Nota do editor: esse texto é uma homenagem aos 27 anos do Plano Real.
Nas aulas de história econômica, aprende-se que o Plano Real foi composto por três fases. De forma imperdoavelmente resumida, foi aprovado, em primeiro lugar, um ajuste orçamentário do qual se seguiu, em março de 1994, o lançamento de uma moeda indexada e, posteriormente, em julho, das âncoras monetária e cambial. À primeira fase, não se costuma dar a mesma ênfase que é dada às demais. Possivelmente, porque a antipática tesoura que o poder público passou pelo orçamento não é tão atraente quanto as outras fases do plano.
Pessoalmente, desconfio, inclusive, de que esta recorrente negligência ao papel do equilíbrio fiscal sobre o programa de estabilização deve-se a uma tola (mas insistente) resistência a imperativos práticos que se impõem. Assim como a estabilidade não teria sido possível sem contas públicas melhor organizadas, o país também não crescerá se não reduzir sua dívida. Após o retumbante sucesso do Real, o governo brasileiro, no lugar de obedecer às suas desconfortáveis restrições fiscais, optou por nada fazer além de substituir as vias pelas quais contornar a escassez.
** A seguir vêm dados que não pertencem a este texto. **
(* ===== verification/Crc.v ===== *)
(** * CRC of the frames: [createCheckSum] and the read-request templates

    [createCheckSum] ([device_interrogator.go], lines 1854-1860) computes
    [crc.CalculateCRC(crc.CRC16, bytes[:len-2])] with the
    [github.com/snksoft/crc] package and stores the low byte at offset 62
    and the high byte at offset 63.  The package is not part of this
    repository: [Parameters], [CalculateCRC], [CRC16] and [CCITT] are the
    textbook parameterised CRC of that package (width, polynomial, initial
    value, input/output reflection, final xor), with the two parameter sets
    it predefines under those names.  The four literal request templates
    [d0Request] .. [d3Request] (lines 73-117) check this choice: their
    trailing bytes are the CRC16 (CRC-16/ARC) of their payload, not the
    CRC-16/CCITT the specification names. *)

From S2P Require Import Prelude Bits.

Open Scope Z_scope.
Open Scope intelli_scope.

Module Crc.

Record Parameters := {
  Width : Z; Polynomial : Z; ReflectIn : bool; ReflectOut : bool; Init : Z; FinalXor : Z }.

(** [crc.CRC16]: CRC-16/ARC. *)
Definition CRC16 : Parameters :=
  {| Width := 16; Polynomial := 32773 (* 0x8005 *); ReflectIn := true; ReflectOut := true;
     Init := 0; FinalXor := 0 |}.

(** [crc.CCITT]: CRC-16/CCITT-FALSE, the variant the specification names. *)
Definition CCITT : Parameters :=
  {| Width := 16; Polynomial := 4129 (* 0x1021 *); ReflectIn := false; ReflectOut := false;
     Init := 65535; FinalXor := 0 |}.

(** The [w] low bits of [x] in reverse order. *)
Fixpoint reflect_acc (x : Z) (w : nat) (acc : Z) : Z :=
  match w with
  | O => acc
  | S k => reflect_acc (x / 2) k (2 * acc + x mod 2)
  end.

Definition reflect (x : Z) (w : nat) : Z := reflect_acc x w 0.

(** One input bit: shift left, xor the polynomial when the top bit falls
    out, keep [Width] bits. *)
Definition crc_bit (p : Parameters) (crc : Z) : Z :=
  let top := Z.testbit crc (Width p - 1) in
  let crc := Z.shiftl crc 1 in
  Z.land (if top then Z.lxor crc (Polynomial p) else crc) (Z.ones (Width p)).

Definition crc_byte (p : Parameters) (crc : Z) (b : byte) : Z :=
  let v := if ReflectIn p then reflect (uz b) 8 else uz b in
  let crc := Z.lxor crc (Z.shiftl v (Width p - 8)) in
  Nat.iter 8 (crc_bit p) crc.

(** [crc.CalculateCRC(crcParams, data)] *)
Definition CalculateCRC (p : Parameters) (data : list byte) : Z :=
  let crc := fold_left (crc_byte p) data (Init p) in
  let crc := if ReflectOut p then reflect crc (Z.to_nat (Width p)) else crc in
  Z.lxor crc (FinalXor p).

(** [func createCheckSum(bytes *[]byte)] *)
Definition createCheckSum (bytes : frame) : frame :=
  let ccittCrc := CalculateCRC CRC16 (firstn (length bytes - 2) bytes) in
  let h := u8 ccittCrc in
  let l := u8 (Z.shiftr ccittCrc 8) in
  upd (upd bytes 62 h) 63 l.

(** The read requests: report id 0, then ["D0"] .. ["D3"], zero padding and
    the CRC of the 62 payload bytes, 65 bytes in all. *)
Definition read_request (cmd lo hi : byte) : frame :=
  [Byte.x00; Byte.x44; cmd] ++ repeat Byte.x00 60 ++ [lo; hi].

Definition d0Request : frame := read_request Byte.x30 Byte.x7c Byte.x54.
Definition d1Request : frame := read_request Byte.x31 Byte.x81 Byte.x94.
Definition d2Request : frame := read_request Byte.x32 Byte.x85 Byte.x95.
Definition d3Request : frame := read_request Byte.x33 Byte.x78 Byte.x55.

(** The CRC stored in a 64-byte payload is correct. *)
Definition crc_ok (payload : frame) : bool :=
  Z.eqb (CalculateCRC CRC16 (firstn 62 payload))
        (Bits.getFloatFrom2Bytes (idx payload 63) (idx payload 62)).

(** ** Lemmas *)

Lemma reflect_acc_range x w acc n :
  0 <= n -> 0 <= acc < 2 ^ n -> 0 <= reflect_acc x w acc < 2 ^ (n + Z.of_nat w).
Proof.
  revert x acc n; induction w as [|w IH]; intros x acc n Hn Hacc; cbn [reflect_acc].
  - rewrite Nat2Z.inj_0, Z.add_0_r. exact Hacc.
  - replace (n + Z.of_nat (S w)) with ((n + 1) + Z.of_nat w) by lia.
    apply IH; [lia|]. rewrite Z.pow_add_r, Z.pow_1_r by lia.
    pose proof (Z.mod_pos_bound x 2 ltac:(lia)). lia.
Qed.

Lemma reflect_range x w : 0 <= reflect x w < 2 ^ Z.of_nat w.
Proof. unfold reflect. apply (reflect_acc_range x w 0 0); lia. Qed.

Lemma CalculateCRC16_range data : 0 <= CalculateCRC CRC16 data < 65536.
Proof.
  unfold CalculateCRC. cbn [ReflectOut CRC16 FinalXor Width].
  rewrite Z.lxor_0_r. apply (reflect_range _ 16).
Qed.

(** The four literal read requests are 65 bytes long (report id and a
    64-byte payload) and each payload carries the CRC16 of its first 62
    bytes at offsets 62 and 63 (the specification's scenario 4). *)
Theorem read_requests_crc :
  Forall (fun r => length r = 65%nat /\ crc_ok (tl r) = true)
    [d0Request; d1Request; d2Request; d3Request].
Proof. repeat constructor; vm_compute; reflexivity. Qed.

(** The checksum is CRC-16/ARC ([crc.CRC16]), not CRC-16/CCITT: the
    CCITT parameters do not reproduce the D0 template's [0x547C]. *)
Theorem d0Request_crc_is_not_ccitt :
  CalculateCRC CRC16 (firstn 62 (tl d0Request)) = 21628 /\
  CalculateCRC CCITT (firstn 62 (tl d0Request)) <> 21628.
Proof. split; vm_compute; [reflexivity | discriminate]. Qed.

(** CRC closure: after [createCheckSum] a 64-byte frame keeps its first
    62 bytes and carries their CRC16 at offsets 62 (low) and 63 (high). *)
Theorem createCheckSum_ok (f : frame) :
  length f = 64%nat ->
  length (createCheckSum f) = 64%nat /\
  firstn 62 (createCheckSum f) = firstn 62 f /\
  crc_ok (createCheckSum f) = true.
Proof.
  intros Hf. unfold createCheckSum, crc_ok. rewrite Hf.
  change (64 - 2)%nat with 62%nat.
  pose proof (CalculateCRC16_range (firstn 62 f)) as Hr.
  set (c := CalculateCRC CRC16 (firstn 62 f)).
  rewrite !length_upd, !firstn_upd_ge by lia. split; [exact Hf|]. split; [reflexivity|].
  rewrite idx_upd_eq by (rewrite length_upd; lia).
  rewrite idx_upd_neq by lia. rewrite idx_upd_eq by lia.
  rewrite Bits.getFloatFrom2Bytes_split, Z.mod_small by lia. apply Z.eqb_refl.
Qed.

(** The frame an encoder returns: a 64-byte frame overwritten by its
    writes, then checksummed, is 64 bytes long with a valid CRC. *)
Lemma createCheckSum_exec_writes (f : frame) (ws : list write) :
  length f = 64%nat ->
  length (createCheckSum (exec_writes f ws)) = 64%nat /\ crc_ok (createCheckSum (exec_writes f ws)) = true.
Proof.
  intros Hf. rewrite <- (length_exec_writes f ws) in Hf.
  destruct (createCheckSum_ok _ Hf) as [H1 [_ H2]]. split; assumption.
Qed.

(** Proves [length bytes = 64 -> E = Some s -> length s = 64 /\ crc_ok s = true]
    for an unfolded encoder [E]: past its guards, [E] returns the
    checksummed frame. *)
Ltac encoder_frame :=
  let Hl := fresh "Hl" in
  intros Hl;
  repeat match goal with
  | |- context [if negb ?g then None else _] => destruct (negb g); [discriminate|]
  | |- context [match ?l with [] => None | _ :: _ => _ end] => destruct l; [discriminate|]
  end;
  lazymatch goal with
  | |- Some (createCheckSum (exec_writes ?b ?ws)) = Some _ -> _ =>
      generalize ws; let w := fresh "ws" in intros w [= <-]; exact (createCheckSum_exec_writes b w Hl)
  end.

End Crc.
Apesar da completa reconstrução das bases institucionais sobre as quais a autoridade fiscal mantém assentado o seu padrão monetário, a sua perdulariedade, continua a mesma. A diferença está nos ausentes de quem são expropriados os recursos de que o governo necessita. Até o ciclo reformista de 1994, enxergava-se no banco central e na política monetária uma ferramenta através da qual era possível preencher esta lacuna que separa os infinitos desejos populares de suas possibilidades – estas, diferentemente do que ouço de amigos interessados na teoria monetária moderna, limitadas pela disposição social ao pagamento de tributos. Hoje, em vez de financiar o desbalanço por meio de emissão de papel-moeda, têm sido leiloados títulos de dívida. Em português claro, no lugar de tributar os pobres presentes pela inflação, vem-se tributando os pobres futuros pela falta de serviços públicos a que seus dependentes não terão acesso por falta de recursos.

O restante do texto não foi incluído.